ヤマハは、ハイエンドクラスのサウンドバー「SR-X40A」を11月30日に発売する。価格はオープンだが、市場では税込70,400円前後での実売が想定される。

SR-X40Aは、サブウーファーに加えて高さ方向の音場を再生するイネーブルドスピーカーを内蔵し、立体音響のDolby Atmosに対応したワンボディタイプのサウンドバー。今年7月に発表したスタンダードクラスの「SR-B30A」「SR-B40A」では、カジュアルに良い音を楽しめることがコンセプトだったが、上位機種となる本モデルではカジュアルさと手軽さを兼ね備えながら、ワンボディタイプでも本格的な高音質を追求した。

スピーカー構成は、フロントスピーカーに46mm×66mm 楕円形フルレンジユニット×2基、サブウーファーに75mm フルレンジユニット×2基、そしてイネーブルドスピーカーに52mm フルレンジユニット×2基を採用した3ウェイ/6スピーカーとなっている。実用最大出力は、フロントLRが30W+30W、サブウーファーが30W+30W、イネーブルドスピーカーが30W+30W。

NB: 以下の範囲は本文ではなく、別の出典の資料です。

End SpecModelFacts.

(** ** The definitions at work on the small key type *)

(** A container with the identifier in another case, whose bytes are those
    of a good key, is refused for its type. *)
Lemma GetPrimitive_wrong_key_type_witness :
  type_url Demo.wrong_case_key_data <> get_key_type Demo.demo_manager /\
  Demo.parse_key (value Demo.wrong_case_key_data) = Some (Demo.Key 1 "abc") /\
  GetPrimitive_KeyData Demo.demo_manager Demo.wrong_case_key_data = Err WrongKeyType.
Proof.
  assert (Hneq : type_url Demo.wrong_case_key_data <> get_key_type Demo.demo_manager)
    by (simpl; discriminate).
  split; [exact Hneq|]. split; [reflexivity|].
  exact (GetPrimitive_wrong_key_type Demo.key_type Demo.wrong_case_key_data Hneq).
Defined.

(** The manager has version 1: a key of version 2 is refused for its
    version, a key of version 1 is not. *)
Lemma GetPrimitive_version_check_witness :
  GetPrimitive_KeyData Demo.demo_manager Demo.newer_key_data = Err VersionMismatch /\
  GetPrimitive_KeyData Demo.demo_manager Demo.current_key_data <> Err VersionMismatch.
Proof.
  split.
  - refine (proj1 (proj2 (GetPrimitive_version_check Demo.key_type
                            Demo.newer_key_data (Demo.Key 2 "abc")
                            eq_refl eq_refl)) _).
    reflexivity.
  - refine (proj2 (proj2 (GetPrimitive_version_check Demo.key_type
                            Demo.current_key_data (Demo.Key 1 "abc")
                            eq_refl eq_refl)) _).
    simpl. lia.
Defined.

(** ** What [DoesSupport] means for the users of managers

    Registries dispatch on [DoesSupport]; the facts below are what they can
    rely on.  Managers of different primitives, and over different message
    types, are compared freely: [DoesSupport] looks at identifiers only. *)

Lemma string_view_eq_sym (x y : string) : string_view_eq x y = string_view_eq y x.
Proof.
  destruct (string_view_eq x y) eqn:Hxy, (string_view_eq y x) eqn:Hyx;
    try reflexivity.
  - apply string_view_eq_iff in Hxy. subst y.
    now rewrite string_view_eq_refl in Hyx.
  - apply string_view_eq_iff in Hyx. subst y.
    now rewrite string_view_eq_refl in Hxy.
Qed.

Lemma append_same_left (x s : string) : (x ++ s)%string = x -> s = EmptyString.
Proof.
  induction x as [|c x IH]; simpl; intro H; [exact H|].
  injection H as H. now apply IH.
Qed.

Lemma append_empty_right (x : string) : (x ++ EmptyString)%string = x.
Proof. induction x as [|c x IH]; simpl; [reflexivity | now rewrite IH]. Qed.

Section DoesSupportForRegistries.

Context {Message Entropy P : Type}.


(** X2: an identifier that continues after the manager's type identifier is
    refused, however it continues (with a NUL byte, for one): the
    comparison is on the whole string, not on a prefix. *)
Theorem DoesSupport_refuses_extension
  (m : KeyManager Message Entropy P) (s : string) :
  DoesSupport m (get_key_type m ++ s)%string = true <-> s = EmptyString.
Proof.
  unfold DoesSupport. rewrite string_view_eq_iff. split.
  - apply append_same_left.
  - intros ->. apply append_empty_right.
Qed.

(** X3: an identifier that is the beginning of the manager's type identifier
    is supported only when nothing follows it there: a proper prefix is
    refused. *)
Theorem DoesSupport_refuses_proper_prefix
  (m : KeyManager Message Entropy P) (x s : string) :
  get_key_type m = (x ++ s)%string ->
  (DoesSupport m x = true <-> s = EmptyString).
Proof.
  intro Hkt. unfold DoesSupport. rewrite string_view_eq_iff, Hkt. split.
  - intro H. symmetry in H. now apply append_same_left in H.
  - intros ->. symmetry. apply append_empty_right.
Qed.

(** X4: among managers whose type identifiers are pairwise different, at
    most one supports a given identifier, so dispatch by [DoesSupport] over
    such a collection is never ambiguous. *)
Theorem DoesSupport_dispatch_unambiguous
  (ms : list (KeyManager Message Entropy P)) (x : string) :
  NoDup (map get_key_type ms) ->
  (List.length (filter (fun m => DoesSupport m x) ms) <= 1)%nat.
Proof.
  induction ms as [|m ms IH]; simpl; intro Hnd; [lia|].
  inversion Hnd as [|k ks Hnotin Hnd']; subst.
  destruct (DoesSupport m x) eqn:Hm; [|now apply IH].
  unfold DoesSupport in Hm. apply string_view_eq_iff in Hm. subst x.
  assert (Hnone : filter (fun m' => DoesSupport m' (get_key_type m)) ms = []).
  { clear IH Hnd Hnd'. induction ms as [|m' ms IHms]; simpl; [reflexivity|].
    simpl in Hnotin.
    destruct (DoesSupport m' (get_key_type m)) eqn:Hm'.
    - unfold DoesSupport in Hm'. apply string_view_eq_iff in Hm'.
      exfalso. apply Hnotin. left. now symmetry.
    - apply IHms. intro Hin. apply Hnotin. now right. }
  rewrite Hnone. simpl. lia.
Qed.

End DoesSupportForRegistries.

Section DoesSupportAcrossManagers.

Context {Message1 Entropy1 P1 Message2 Entropy2 P2 : Type}.
Variable m1 : KeyManager Message1 Entropy1 P1.
Variable m2 : KeyManager Message2 Entropy2 P2.

(** X5: support between two managers is mutual: the first supports the type
    identifier of the second exactly when the second supports that of the
    first, whatever primitives they build. *)
Theorem DoesSupport_mutual :
  DoesSupport m1 (get_key_type m2) = DoesSupport m2 (get_key_type m1).
Proof. unfold DoesSupport. apply string_view_eq_sym. Qed.

(** X6: [DoesSupport] tells key types apart and nothing else: two managers
    answer alike on every identifier exactly when they report the same type
    identifier. *)
Theorem DoesSupport_determines_key_type :
  (forall x : string, DoesSupport m1 x = DoesSupport m2 x) <->
  get_key_type m1 = get_key_type m2.
Proof.
  unfold DoesSupport. split.
  - intro H. specialize (H (get_key_type m1)).
    rewrite string_view_eq_refl in H. symmetry in H.
    now apply string_view_eq_iff in H.
  - intros -> x. reflexivity.
Qed.

End DoesSupportAcrossManagers.

(** The demo identifier begins with the host part of the URL, which on its
    own is not supported. *)
Lemma DoesSupport_refuses_proper_prefix_witness :
  get_key_type Demo.demo_manager = ("type.googleapis.com/" ++ "demo.Key")%string /\
  (DoesSupport Demo.demo_manager "type.googleapis.com/" = true <->
   "demo.Key" = EmptyString).
Proof.
  split; [reflexivity|].
  exact (DoesSupport_refuses_proper_prefix Demo.demo_manager
           "type.googleapis.com/" "demo.Key" eq_refl).
Defined.

(** Of the two demo managers only one answers to the demo identifier. *)
Lemma DoesSupport_dispatch_unambiguous_witness :
  NoDup (map get_key_type [Demo.demo_manager; Demo.other_manager]) /\
  (List.length (filter (fun m => DoesSupport m Demo.demo_url)
                       [Demo.demo_manager; Demo.other_manager]) <= 1)%nat.
Proof.
  assert (Hnd : NoDup (map get_key_type [Demo.demo_manager; Demo.other_manager])).
  { simpl. repeat constructor; simpl.
    - intros [H | []]. discriminate H.
    - intros []. }
  split; [exact Hnd|].
  exact (DoesSupport_dispatch_unambiguous
           [Demo.demo_manager; Demo.other_manager] Demo.demo_url Hnd).
Defined.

筐体内部には、筐体内の空気の動きを調整することでスピーカーユニットの動作の最適化を図るべく「バックチャンバー構造」を採用。また、本モデル専用設計のバスレフポートも導入し、自然で再現性に優れた中低域再生を実現しているという。

音質においては、同社がホームオーディオ製品で一貫して掲げるサウンドフィロソフィー「TRUE SOUND」を変わらず継承。楽器・声を鳴らしきる「TONAL BALANCE(音色)」、静と動の対比が明瞭な躍動感を表現する「DYNAMICS」、作品のニュアンスからシーンの空気感を表現する「SOUND IMAGE」、この3つの要素を軸として音質調整を行った。

音質傾向について同社の担当者は「リアルなスピーカーとしてイネーブルドスピーカーをワンボディに組み込んだことで、高さ方向の再現性が向上し、とても自然な包囲感を実現しており、高い立体音響サウンドが楽しめる」と、サウンドバー上位機としての特長を語っている。

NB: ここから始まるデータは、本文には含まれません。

Lemma backward_from_unused (A : list (list float)) (B : list emission)
    (C : list float) (Os : list Z) :
  Np.any C = false ->
  forall t : nat, backward_from A B C t Os = backward_from A B [] t Os.
Proof.
  intros HC. induction Os as [|o Os IH]; intros t; [done|].
  cbn [backward_from]. destruct Os as [|o' Os].
  - by rewrite !scale_by_unused.
  - rewrite (IH (S t)). unfold backward_step.
    destruct (backward_from A B [] (S t) (o' :: Os)) as [cols|e]; [|done].
    rewrite !bind_Ok.
    destruct (Np.ew _ _ _) as [w|e]; [|done]. rewrite !bind_Ok.
    destruct (Np.dot_mv A w) as [d|e]; [|done]. rewrite !bind_Ok.
    destruct (Np.assign _ _) as [col|e]; [|done]. rewrite !bind_Ok.
    by rewrite !scale_by_unused.
Qed.

(** X8.  Coefficients that are all zero switch the scaling off: the
    backward pass then returns exactly what it returns with no coefficients
    at all, [beta[:,T-1]] being 1 throughout. *)
Theorem backward_zero_coefficients_unscaled (A : list (list float))
    (B : list emission) (PI : list float) (O : list Z) (C : list float) :
  Np.any C = false ->
  backward_procedure A B PI O C = backward_procedure A B PI O [] /\
  (forall beta : list (list float),
     backward_procedure A B PI O C = Py.Ok beta ->
     last beta = Some (replicate (length B) 1%float)).
Proof.
  intros HC. unfold backward_procedure.
  split; [by apply backward_from_unused|].
  rewrite (backward_from_unused A B C O HC). generalize 0%nat.
  induction O as [|o Os IH]; intros t beta; [done|].
  cbn [backward_from]. destruct Os as [|o' Os].
  - rewrite scale_by_unused by done. rewrite bind_Ok. by intros [= <-].
  - destruct (backward_from A B [] (S t) (o' :: Os)) as [cols|e] eqn:Hcols;
      [|done].
    rewrite bind_Ok.
    destruct (backward_step A B [] t o _) as [col|e]; [|done].
    rewrite bind_Ok. intros [= <-].
    specialize (IH (S t) cols Hcols).
    destruct cols as [|c cols]; [done|]. exact IH.
Qed.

サウンドモードとして、STEREO/STANDARD/MOVIE/GAMEの4つのモードを用意。また、人の声を聴き取りやすくする「CLEAR VOICE」、低音を強調する「BASS EXTENSION」の2機能も採用する。なおエントリーモデルのSR-B30A/B40Aでは、BASS EXTENSIONにDolby社のチューニングを導入していたが、本モデルのBASS EXTENSIONは、同社独自のチューニングを行っているとのこと。また、サブウーファー単体でのボリューム調整も可能だ。

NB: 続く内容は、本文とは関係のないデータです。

(** * Authentication and session identity of the contacts backend

    A shallow embedding of [src/services/auth.py], [src/api/auth.py] and
    [src/repository/users.py]: token issuance and decoding, cache-backed
    identity resolution, login and refresh-token rotation.

    Conventions.
    - An instant ([datetime]) is an integer number of microseconds since the
      epoch; a duration given in seconds is an integer number of seconds.
    - A read of the wall clock is an explicit argument of the function that
      performs it, so nothing assumes that the clock stands still between
      two token issues or two requests.
    - The database session, the Redis server and the log of executed
      statements form the [World]; request handlers are computations in a
      state-and-exception monad over it. *)

From Stdlib Require Import ZArith List Bool Lia.
From stdpp Require Import base option list gmap strings.

Local Open Scope string_scope.
Local Open Scope Z_scope.

(** ** Results of fallible code *)

Inductive result (E A : Type) : Type :=
| Ok (a : A)
| Err (e : E).
Arguments Ok {E A} a.
Arguments Err {E A} e.

Definition is_ok {E A} (r : result E A) : bool :=
  match r with Ok _ => true | Err _ => false end.

(** ** Python dictionaries with string keys

    A [dict] keeps its keys in insertion order, and that order is the order
    in which [json.dumps] writes them into a token, so the model is an
    association list. [dict_set] is [d[k] = v]: an existing key keeps its
    position and takes the new value, a new key goes last. *)

Inductive jvalue : Type :=
| JInt (z : Z)
| JStr (s : string).

#[global] Instance jvalue_eq_dec : EqDecision jvalue.
Proof. solve_decision. Defined.

Definition dict : Type := list (string * jvalue).

Fixpoint dict_get (d : dict) (k : string) : option jvalue :=
  match d with
  | [] => None
  | (k', v) :: d' => if String.eqb k' k then Some v else dict_get d' k
  end.

Fixpoint dict_set (d : dict) (k : string) (v : jvalue) : dict :=
  match d with
  | [] => [(k, v)]
  | (k', v') :: d' =>
      if String.eqb k' k then (k', v) :: d' else (k', v') :: dict_set d' k v
  end.

(** [d.update(kvs)] *)
Definition dict_update (d kvs : dict) : dict :=
  fold_left (fun acc kv => dict_set acc (fst kv) (snd kv)) kvs d.

(** ** The JOSE library ([jose.jwt])

    The library is not part of the repository; it is modelled symbolically.
    A token string is either the compact serialisation of a payload signed
    with a key under an algorithm, or any other string. The same secret
    signs and verifies (an HMAC algorithm), so signing is deterministic:
    equal payload, key and algorithm give the same string, and different
    ones give different strings. Claim values are the JSON integers and
    strings, the only values this program puts into a token. *)

Inductive token : Type :=
| Raw (s : string)
| JWS (key alg : string) (payload : dict).

#[global] Instance token_eq_dec : EqDecision token.
Proof. solve_decision. Defined.

(** Truth value of a token used as a Python condition: only the empty
    string is false. *)
Definition token_truthy (t : token) : bool :=
  match t with
  | Raw s => negb (String.eqb s EmptyString)
  | JWS _ _ _ => true
  end.

Inductive JWTError : Type :=
| JWSError              (* malformed string, algorithm not allowed, bad signature *)
| ExpiredSignatureError
| JWTClaimsError.

Definition MICROSECONDS : Z := 1000000.

(** [calendar.timegm(t.utctimetuple())]: whole seconds, the microseconds are
    dropped. *)
Definition timegm (t : Z) : Z := t / MICROSECONDS.

(** [timedelta(seconds=s)] as a number of microseconds. *)
Definition timedelta_seconds (s : Z) : Z := s * MICROSECONDS.
Definition timedelta_days (d : Z) : Z := d * 86400 * MICROSECONDS.

(** [jwt.encode(claims, key, algorithm)]. The caller has already replaced
    the datetimes of the time claims by [timegm] of them, as the library
    does on entry. *)
Definition jwt_encode (claims : dict) (key alg : string) : token :=
  JWS key alg claims.

(** The checks of the registered claims that [jwt.decode] makes with its
    default options, no audience, issuer, subject or access token given, in
    the library's order. [now] is the clock in whole seconds. The time
    claims [iat], [nbf] and [exp] are read as the integers that the
    application writes; a string there is refused, also a string of digits,
    which the library would convert with [int]. *)
Definition validate_iat (claims : dict) : result JWTError unit :=
  match dict_get claims "iat" with
  | None | Some (JInt _) => Ok tt
  | Some (JStr _) => Err JWTClaimsError
  end.

Definition validate_nbf (claims : dict) (now : Z) : result JWTError unit :=
  match dict_get claims "nbf" with
  | None => Ok tt
  | Some (JInt nbf) => if now <? nbf then Err JWTClaimsError else Ok tt
  | Some (JStr _) => Err JWTClaimsError
  end.

Definition validate_exp (claims : dict) (now : Z) : result JWTError unit :=
  match dict_get claims "exp" with
  | None => Ok tt
  | Some (JInt exp) => if exp <? now then Err ExpiredSignatureError else Ok tt
  | Some (JStr _) => Err JWTClaimsError
  end.

(** No audience is passed, so a token that names one is refused. *)
Definition validate_aud (claims : dict) : result JWTError unit :=
  match dict_get claims "aud" with
  | None => Ok tt
  | Some _ => Err JWTClaimsError
  end.

Definition validate_sub (claims : dict) : result JWTError unit :=
  match dict_get claims "sub" with
  | None | Some (JStr _) => Ok tt
  | Some (JInt _) => Err JWTClaimsError
  end.

Definition validate_jti (claims : dict) : result JWTError unit :=
  match dict_get claims "jti" with
  | None | Some (JStr _) => Ok tt
  | Some (JInt _) => Err JWTClaimsError
  end.

(** No access token is passed, so an [at_hash] claim cannot be compared. *)
Definition validate_at_hash (claims : dict) : result JWTError unit :=
  match dict_get claims "at_hash" with
  | None => Ok tt
  | Some _ => Err JWTClaimsError
  end.

Definition and_then {E} (r : result E unit) (k : result E unit) : result E unit :=
  match r with Ok _ => k | Err e => Err e end.

Definition validate_claims (claims : dict) (now : Z) : result JWTError unit :=
  and_then (validate_iat claims)
  (and_then (validate_nbf claims now)
  (and_then (validate_exp claims now)
  (and_then (validate_aud claims)
  (and_then (validate_sub claims)
  (and_then (validate_jti claims)
            (validate_at_hash claims)))))).

(** [jwt.decode(token, key, algorithms=algs)] at the instant [now]. *)
Definition jwt_decode (t : token) (key : string) (algs : list string) (now : Z)
  : result JWTError dict :=
  match t with
  | Raw _ => Err JWSError
  | JWS k alg payload =>
      if negb (bool_decide (alg ∈ algs)) then Err JWSError
      else if negb (String.eqb k key) then Err JWSError
      else match validate_claims payload (timegm now) with
           | Ok _ => Ok payload
           | Err e => Err e
           end
  end.

(** A token is expired at [now] when its [exp] claim lies in an earlier
    second. *)
Definition expired (claims : dict) (now : Z) : bool :=
  match dict_get claims "exp" with
  | Some (JInt exp) => exp <? timegm now
  | _ => false
  end.

(** ** Data model ([src/database/models.py], [src/schemas.py])

    An attribute of an ORM object that was never set or loaded reads as
    [None]; the relationship attributes are [None] until they are loaded. *)

Inductive UserRole : Type := USER | ADMIN.

#[global] Instance UserRole_eq_dec : EqDecision UserRole.
Proof. solve_decision. Defined.

Module Contact.
Record t : Type := mk {
  id : Z;
  name : string;
  surname : string;
  email : string;
  phone_number : string;
  birthday : Z;
  user_id : option Z;
  address_id : option Z;
  is_active : bool;
  created_at : option Z;
  updated_at : option Z
}.
End Contact.

Module Group.
Record t : Type := mk {
  id : Z;
  name : string;
  user_id : option Z
}.
End Group.

Module User.
Record t : Type := mk {
  id : Z;
  username : string;
  email : string;
  hashed_password : option string;
  refresh_token : option token;
  created_at : option Z;
  avatar : option string;
  confirmed : option bool;
  role : UserRole;
  contacts : option (list Contact.t);
  groups : option (list Group.t)
}.

(** [user.refresh_token = tok] *)
Definition set_refresh_token (u : t) (tok : option token) : t :=
  mk (id u) (username u) (email u) (hashed_password u) tok (created_at u)
     (avatar u) (confirmed u) (role u) (contacts u) (groups u).
End User.

(** The schema [UserBase]. The cache holds its JSON dump; the dump and
    [json.loads] are taken to be inverse to each other, so a cache entry is
    modelled as the record itself. *)
Module UserBase.
Record t : Type := mk {
  id : Z;
  username : string;
  email : string;
  avatar : option string;
  role : UserRole
}.

(** [UserBase.model_validate(user)] *)
Definition model_validate (u : User.t) : t :=
  mk (User.id u) (User.username u) (User.email u) (User.avatar u) (User.role u).
End UserBase.

(** The schema [Token], the body of a login or refresh response. *)
Module Token.
Record t : Type := mk {
  access_token : token;
  refresh_token : token;
  token_type : string
}.
End Token.

(** [OAuth2PasswordRequestForm] *)
Module Form.
Record t : Type := mk {
  username : string;
  password : string
}.
End Form.

(** ** Messages ([src/conf/messages.py]) *)

Definition UNVERIFIED_CREDENTIALS : string := "Could not verify credentials".
Definition INVALID_CREDENTIALS : string := "Wrong email or password".
Definition INVALID_REFRESH_TOKEN : string := "Invalid or expired refresh token".
Definition USER_NOT_CONFIRMED : string := "Email address is not confirmed".
Definition UNEXISTING_TOKEN : string := "Unexisting token for mail confirmation".
Definition INSUFFICIENT_PERMISSIONS : string := "Insufficient access permissions".

Inductive Exception : Type :=
| HTTPException (status_code : Z) (detail : string)
| MultipleResultsFound.

Definition HTTP_401_UNAUTHORIZED : Z := 401.
Definition HTTP_403_FORBIDDEN : Z := 403.
Definition HTTP_422_UNPROCESSABLE_ENTITY : Z := 422.

(** ** The world: database, cache, executed statements

    A statement on [users] is named by the arguments of the repository call
    that builds it. *)

Inductive Statement : Type :=
| SelectUser (username : string) (refresh_token : option token)
| SelectUserById (id : Z)
| SelectContact (user_id : Z)
| SelectGroup (user_id : Z)
| UpdateUser (id : Z) (refresh_token : option token).

(** A Redis entry is a value with the instant at which it expires, if one
    was set. *)
Record World : Type := mkWorld {
  users : list User.t;
  contact : list Contact.t;
  group : list Group.t;
  redis : gmap string (UserBase.t * option Z);
  executed : list Statement
}.

Definition M (A : Type) : Type := World -> result Exception A * World.

Definition ret {A} (a : A) : M A := fun w => (Ok a, w).

Definition raise {A} (e : Exception) : M A := fun w => (Err e, w).

Definition bind {A B} (m : M A) (k : A -> M B) : M B :=
  fun w =>
    match m w with
    | (Ok a, w') => k a w'
    | (Err e, w') => (Err e, w')
    end.

Notation "'let*' x ':=' m 'in' k" := (bind m (fun x => k))
  (at level 10, x name, m at level 100, k at level 200).
Notation "m ';;' k" := (bind m (fun _ => k))
  (at level 100, k at level 200, right associativity).

(** *** The database session *)

Definition db_log (s : Statement) (w : World) : World :=
  mkWorld (users w) (contact w) (group w) (redis w) (executed w ++ [s]).

Definition set_users (us : list User.t) (w : World) : World :=
  mkWorld us (contact w) (group w) (redis w) (executed w).

Definition set_redis (r : gmap string (UserBase.t * option Z)) (w : World) : World :=
  mkWorld (users w) (contact w) (group w) r (executed w).

(** [db.execute(select(User)...)]: the rows that satisfy the statement. *)
Definition execute_select_user (s : Statement) (where_ : User.t -> bool)
  : M (list User.t) :=
  fun w => (Ok (filter (fun u => where_ u = true) (users w)), db_log s w).

Definition execute_select_contact (uid : Z) : M (list Contact.t) :=
  fun w => (Ok (filter (fun c => Contact.user_id c = Some uid) (contact w)),
            db_log (SelectContact uid) w).

Definition execute_select_group (uid : Z) : M (list Group.t) :=
  fun w => (Ok (filter (fun g => Group.user_id g = Some uid) (group w)),
            db_log (SelectGroup uid) w).

(** [result.scalar_one_or_none()] *)
Definition scalar_one_or_none {A} (rows : list A) : M (option A) :=
  match rows with
  | [] => ret None
  | [row] => ret (Some row)
  | _ => raise MultipleResultsFound
  end.

(** [UPDATE users SET refresh_token = tok WHERE id = uid] *)
Definition store_refresh_token (uid : Z) (tok : option token)
    (us : list User.t) : list User.t :=
  (fun row => if bool_decide (User.id row = uid)
              then User.set_refresh_token row tok else row) <$> us.

(** [user.refresh_token = tok; await db.commit()]: the pending change is
    written to the row with the object's primary key. *)
Definition commit_refresh_token (u : User.t) (tok : option token) : M unit :=
  fun w =>
    (Ok tt,
     db_log (UpdateUser (User.id u) tok)
       (set_users (store_refresh_token (User.id u) tok (users w)) w)).

(** [await db.refresh(user)]: the object is read again; nothing uses it
    afterwards. *)
Definition db_refresh (u : User.t) : M unit :=
  fun w => (Ok tt, db_log (SelectUserById (User.id u)) w).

ワイヤレス機能は、Wi-Fi(2.4GHz)に対応しており、「Amazon Music」や「Spotify」などの音楽ストリーミングサービス再生や、AirPlay 2をサポート。Bluetooth 5.0も採用し、音声コーデックはSBC/AACをカバーする。

コントロールアプリ「Sound Bar Controller」では、電源のオン/オフ、入力切替、ボリューム調整、ミュート、サウンドモードの切り替え、ストリーミングサービスの選択・再生などが操作可能。本モデルはWi-Fi接続が可能なこともあり、SR-B30A/B40Aと異なるコントロールアプリを採用している。

音声アシスタントとして、Amazon Alexaに対応。コントロールアプリでの操作と同様のことが音声入力で操作できるほか、天気やニュース、交通情報を聞いたり、アラームやタイマーを設定するなどのライフスタイルに寄り添う機能も利用できる。

主な入出力端子は、HDMI入力×1、HDMI出力×1、光デジタル音声入力×1、LAN×1、USB(アップデート専用)×1を搭載する。HDMI出力は、eARC/ARCに対応。音声フォーマットは、Dolby Atmos(Dolby TrueHD/Dolby Digital Plus)、Dolby TrueHD、Dolby Digital Plus、Dolby Digital/EX、PCM(8ch)、AACの再生が可能。DTSの音声フォーマットは、別フォーマットに変換して再生する。

カラーバリエーションはブラックのみ1色展開。外観上では、インテリアとの親和性に富んだファブリック素材が採用されていることも特徴となる。消費電力は36W(待機時は0.5W)、外形寸法は1015W×63H×112Dmm、質量は3.9㎏。テレビとの接続用として、光デジタルケーブルを同梱する。